Говорил старик с акцентом, звуки коверкая так, будто нарочно издевался. Сразу видно — мутный дядька. Глаза-щёлочки, губ почти и не видно. Кожа на лице гладкая, какой даже у женщин джагорратских нет. Ни волосинки, ни пушка. Шея и руки тонкие, а пузо впереди болтается. Но главное — взгляд. Смотрел на Шэрхана по-торгашески, на качество проверяя и цену выводя. В животе от этого взгляда заныло.

— Жрать хочу, — объявил Шэрхан, морду понаглее скривив.

Старикан усмехнулся.

— Успеешь. — Дёрнул подбородком вверх и направо: — Двигайся давай.

Шэрхан огляделся. Императорский дворец Тян-Цзы был… камнем. Каменные стены, каменные крыши, каменные дороги. Ровно и прочно, ни дырочки, ни колдобинки. Почему ж в Джагоррате что ни дорога, так зад отбитый?

Лестница за лестницей, сопя и ругаясь, Шэрхан взбирался по скользким от снега ступеням вслед за стариком, который, очевидно благодаря долгой практике, даже не запыхался.

На верхней площадке оказались ворота. Стражники у входа ни старику, ни уж тем более Шэрхану, не поклонились, так и продолжили стоять, бодро держась за свои алебарды.

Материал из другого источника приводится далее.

Lemma attrs_app t b : cookie_attrs (t ++ 59 :: b) = cookie_attrs t ++ map attr_of (split_on 59 b).
Proof.
  rewrite !cookie_attrs_eq, split_on_sep. pose proof (split_on_nonempty 59 t) as Hne.
  destruct (split_on 59 t); [done|]. cbn [app tl]. by rewrite map_app.
Qed.

Lemma attrs_seps t k : cookie_attrs (t ++ replicate k 59) = cookie_attrs t ++ replicate k [].
Proof.
  rewrite !cookie_attrs_eq, split_on_seps. pose proof (split_on_nonempty 59 t) as Hne.
  destruct (split_on 59 t); [done|]. cbn [app tl]. rewrite map_app. f_equal.
  clear. induction k as [|k IH]; [done|]. cbn [replicate map]. by rewrite IH.
Qed.

(** The attribute a suffix such as ["; Secure"] adds, if it is added. *)
Definition added (b : bool) (s : String.string) : bytes := if b then lit s else [].

Lemma attrs_added t b s : (exists r, lit s = 59 :: r /\ 59 ∉ r) ->
  cookie_attrs (t ++ added b s) = cookie_attrs t ++ (if b then [attr_of (tl (lit s))] else []).
Proof.
  intros (r & Hs & Hr). unfold added. destruct b; [|by rewrite !app_nil_r].
  rewrite Hs, attrs_app, split_on_none by done. done.
Qed.

Definition has_attr (a : bytes) (c : bytes) : bool := existsb (beq a) (cookie_attrs c).

Lemma has_attr_true a c : has_attr a c = true <-> a ∈ cookie_attrs c.
Proof.
  unfold has_attr. rewrite existsb_exists. setoid_rewrite beq_true. setoid_rewrite <- list_elem_of_In.
  split; [by intros (x & Hx & ->) | eauto].
Qed.

Lemma harden_cookie_eq c b :
  harden_cookie c b = ((trim_end_matches 59 c ++ added (negb (has_attr (lit "secure") c)) "; Secure")
    ++ added (b && negb (has_attr (lit "httponly") c)) "; HttpOnly")
    ++ added (negb (has_attr (lit "samesite") c)) "; SameSite=Lax".
Proof.
  unfold harden_cookie, added. change (existsb (beq ?a) (cookie_attrs c)) with (has_attr a c).
  rewrite <- !app_assoc. by destruct (has_attr (lit "secure") c), (has_attr (lit "samesite") c).
Qed.

(** The attributes of a hardened cookie: what was there (but for empty ones at its end), and what was
    missing. *)
Lemma harden_attrs c b :
  cookie_attrs (harden_cookie c b) = cookie_attrs (trim_end_matches 59 c)
    ++ (if negb (has_attr (lit "secure") c) then [lit "secure"] else [])
    ++ (if b && negb (has_attr (lit "httponly") c) then [lit "httponly"] else [])
    ++ (if negb (has_attr (lit "samesite") c) then [lit "samesite"] else []).
Proof.
  rewrite harden_cookie_eq. rewrite !attrs_added.
  - rewrite <- !app_assoc. done.
  - exists (lit " Secure"). split; [done|]. apply (bool_decide_unpack _). vm_compute. exact I.
  - exists (lit " HttpOnly"). split; [done|]. apply (bool_decide_unpack _). vm_compute. exact I.
  - exists (lit " SameSite=Lax"). split; [done|]. apply (bool_decide_unpack _). vm_compute. exact I.
Qed.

За воротами было просторно. Внутренний двор со множеством ответвлений и коридоров, дома большие и маленькие, красно-серо-белые, с крышами, что концами вверх словно юбки в танце вздернутые смотрели. Но больше всего было драконов — пялились с крыш, кидались с постаментов, скалились со стен. А на пустой площади перед самым высоким дворцом возвышалась статуя просто гигантская — во много человеческих ростов, с когтями навыпуск, глазами навыкат, языком навыверт. Глиняный, а смотрится будто вот-вот спрыгнет. Ну и страхолюдина. Встречаться с таким вживую отчаянно не хотелось. Сынуля-то, интересно, сильно похож?

Старик вел Шэрхана извилинами, то под крышами, то под открытым небом, молча и долго, будто след путал. Сам, поди, потерялся. Все ж одинаковое, словно из-под пресса.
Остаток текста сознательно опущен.